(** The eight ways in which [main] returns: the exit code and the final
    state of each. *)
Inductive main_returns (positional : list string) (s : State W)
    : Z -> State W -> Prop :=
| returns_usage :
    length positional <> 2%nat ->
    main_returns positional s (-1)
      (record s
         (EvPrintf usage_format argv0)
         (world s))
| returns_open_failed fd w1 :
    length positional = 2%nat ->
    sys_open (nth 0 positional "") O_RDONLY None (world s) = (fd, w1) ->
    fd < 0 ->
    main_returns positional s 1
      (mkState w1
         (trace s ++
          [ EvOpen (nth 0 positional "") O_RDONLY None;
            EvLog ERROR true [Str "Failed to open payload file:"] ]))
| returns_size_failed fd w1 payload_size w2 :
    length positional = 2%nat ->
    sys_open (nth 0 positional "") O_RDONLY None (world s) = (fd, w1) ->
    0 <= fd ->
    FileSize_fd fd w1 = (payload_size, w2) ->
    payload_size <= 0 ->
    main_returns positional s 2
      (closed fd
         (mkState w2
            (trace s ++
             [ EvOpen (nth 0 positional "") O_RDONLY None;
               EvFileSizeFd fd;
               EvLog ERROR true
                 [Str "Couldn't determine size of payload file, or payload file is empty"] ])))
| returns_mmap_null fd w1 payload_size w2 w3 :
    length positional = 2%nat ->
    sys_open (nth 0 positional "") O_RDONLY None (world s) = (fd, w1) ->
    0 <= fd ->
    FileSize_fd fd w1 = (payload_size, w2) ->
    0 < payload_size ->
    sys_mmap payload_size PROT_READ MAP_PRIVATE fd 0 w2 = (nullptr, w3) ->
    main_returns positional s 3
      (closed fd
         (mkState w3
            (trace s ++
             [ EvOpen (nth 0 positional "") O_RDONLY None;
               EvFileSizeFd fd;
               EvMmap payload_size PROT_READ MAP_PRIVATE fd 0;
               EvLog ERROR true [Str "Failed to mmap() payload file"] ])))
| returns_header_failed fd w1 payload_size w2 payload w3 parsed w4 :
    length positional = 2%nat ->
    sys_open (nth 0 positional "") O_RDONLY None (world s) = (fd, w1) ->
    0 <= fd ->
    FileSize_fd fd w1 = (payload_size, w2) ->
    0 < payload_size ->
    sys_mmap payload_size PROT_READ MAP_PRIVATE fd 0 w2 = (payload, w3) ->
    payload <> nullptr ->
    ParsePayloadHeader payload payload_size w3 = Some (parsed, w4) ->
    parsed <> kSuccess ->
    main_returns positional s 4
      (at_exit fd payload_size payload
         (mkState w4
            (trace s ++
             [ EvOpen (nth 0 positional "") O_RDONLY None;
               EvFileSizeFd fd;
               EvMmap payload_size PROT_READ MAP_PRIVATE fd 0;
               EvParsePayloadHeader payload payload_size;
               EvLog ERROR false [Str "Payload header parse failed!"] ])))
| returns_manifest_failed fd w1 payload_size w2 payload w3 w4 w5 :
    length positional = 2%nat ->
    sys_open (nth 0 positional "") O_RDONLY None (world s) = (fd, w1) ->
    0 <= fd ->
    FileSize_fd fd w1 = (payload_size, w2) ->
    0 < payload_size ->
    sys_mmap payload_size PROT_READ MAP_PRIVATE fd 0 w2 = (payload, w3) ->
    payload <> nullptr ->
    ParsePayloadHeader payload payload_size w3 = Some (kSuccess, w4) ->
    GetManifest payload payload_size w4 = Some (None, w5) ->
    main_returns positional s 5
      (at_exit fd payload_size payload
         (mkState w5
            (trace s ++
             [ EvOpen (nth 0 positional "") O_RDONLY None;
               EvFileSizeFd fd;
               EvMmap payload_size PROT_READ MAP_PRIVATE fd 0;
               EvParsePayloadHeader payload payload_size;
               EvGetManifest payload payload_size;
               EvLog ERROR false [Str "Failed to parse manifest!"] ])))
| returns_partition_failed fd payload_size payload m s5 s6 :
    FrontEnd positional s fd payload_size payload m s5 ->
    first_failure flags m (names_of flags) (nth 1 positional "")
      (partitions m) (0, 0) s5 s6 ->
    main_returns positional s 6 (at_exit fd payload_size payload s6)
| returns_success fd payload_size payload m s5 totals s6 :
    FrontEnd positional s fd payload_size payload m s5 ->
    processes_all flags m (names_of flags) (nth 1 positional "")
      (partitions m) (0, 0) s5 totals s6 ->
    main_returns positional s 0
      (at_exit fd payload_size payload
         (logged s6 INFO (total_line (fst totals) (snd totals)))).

▶ **Problem to work on**
Copy the entire listing, keeping each line exactly as it is.

▶ **Response area**
(** The eight ways in which [main] returns: the exit code and the final
    state of each. *)
Inductive main_returns (positional : list string) (s : State W)
    : Z -> State W -> Prop :=
| returns_usage :
    length positional <> 2%nat ->
    main_returns positional s (-1)
      (record s
         (EvPrintf usage_format argv0)
         (world s))
| returns_open_failed fd w1 :
    length positional = 2%nat ->
    sys_open (nth 0 positional "") O_RDONLY None (world s) = (fd, w1) ->
    fd < 0 ->
    main_returns positional s 1
      (mkState w1
         (trace s ++
          [ EvOpen (nth 0 positional "") O_RDONLY None;
            EvLog ERROR true [Str "Failed to open payload file:"] ]))
| returns_size_failed fd w1 payload_size w2 :
    length positional = 2%nat ->
    sys_open (nth 0 positional "") O_RDONLY None (world s) = (fd, w1) ->
    0 <= fd ->
    FileSize_fd fd w1 = (payload_size, w2) ->
    payload_size <= 0 ->
    main_returns positional s 2
      (closed fd
         (mkState w2
            (trace s ++
             [ EvOpen (nth 0 positional "") O_RDONLY None;
               EvFileSizeFd fd;
               EvLog ERROR true
                 [Str "Couldn't determine size of payload file, or payload file is empty"] ])))
| returns_mmap_null fd w1 payload_size w2 w3 :
    length positional = 2%nat ->
    sys_open (nth 0 positional "") O_RDONLY None (world s) = (fd, w1) ->
    0 <= fd ->
    FileSize_fd fd w1 = (payload_size, w2) ->
    0 < payload_size ->
    sys_mmap payload_size PROT_READ MAP_PRIVATE fd 0 w2 = (nullptr, w3) ->
    main_returns positional s 3
      (closed fd
         (mkState w3
            (trace s ++
             [ EvOpen (nth 0 positional "") O_RDONLY None;
               EvFileSizeFd fd;
               EvMmap payload_size PROT_READ MAP_PRIVATE fd 0;
               EvLog ERROR true [Str "Failed to mmap() payload file"] ])))
| returns_header_failed fd w1 payload_size w2 payload w3 parsed w4 :
    length positional = 2%nat ->
    sys_open (nth 0 positional "") O_RDONLY None (world s) = (fd, w1) ->
    0 <= fd ->
    FileSize_fd fd w1 = (payload_size, w2) ->
    0 < payload_size ->
    sys_mmap payload_size PROT_READ MAP_PRIVATE fd 0 w2 = (payload, w3) ->
    payload <> nullptr ->
    ParsePayloadHeader payload payload_size w3 = Some (parsed, w4) ->
    parsed <> kSuccess ->
    main_returns positional s 4
      (at_exit fd payload_size payload
         (mkState w4
            (trace s ++
             [ EvOpen (nth 0 positional "") O_RDONLY None;
               EvFileSizeFd fd;
               EvMmap payload_size PROT_READ MAP_PRIVATE fd 0;
               EvParsePayloadHeader payload payload_size;
               EvLog ERROR false [Str "Payload header parse failed!"] ])))
| returns_manifest_failed fd w1 payload_size w2 payload w3 w4 w5 :
    length positional = 2%nat ->
    sys_open (nth 0 positional "") O_RDONLY None (world s) = (fd, w1) ->
    0 <= fd ->
    FileSize_fd fd w1 = (payload_size, w2) ->
    0 < payload_size ->
    sys_mmap payload_size PROT_READ MAP_PRIVATE fd 0 w2 = (payload, w3) ->
    payload <> nullptr ->
    ParsePayloadHeader payload payload_size w3 = Some (kSuccess, w4) ->
    GetManifest payload payload_size w4 = Some (None, w5) ->
    main_returns positional s 5
      (at_exit fd payload_size payload
         (mkState w5
            (trace s ++
             [ EvOpen (nth 0 positional "") O_RDONLY None;
               EvFileSizeFd fd;
               EvMmap payload_size PROT_READ MAP_PRIVATE fd 0;
               EvParsePayloadHeader payload payload_size;
               EvGetManifest payload payload_size;
               EvLog ERROR false [Str "Failed to parse manifest!"] ])))
| returns_partition_failed fd payload_size payload m s5 s6 :
    FrontEnd positional s fd payload_size payload m s5 ->
    first_failure flags m (names_of flags) (nth 1 positional "")
      (partitions m) (0, 0) s5 s6 ->
    main_returns positional s 6 (at_exit fd payload_size payload s6)
| returns_success fd payload_size payload m s5 totals s6 :
    FrontEnd positional s fd payload_size payload m s5 ->
    processes_all flags m (names_of flags) (nth 1 positional "")
      (partitions m) (0, 0) s5 totals s6 ->
    main_returns positional s 0
      (at_exit fd payload_size payload
         (logged s6 INFO (total_line (fst totals) (snd totals)))).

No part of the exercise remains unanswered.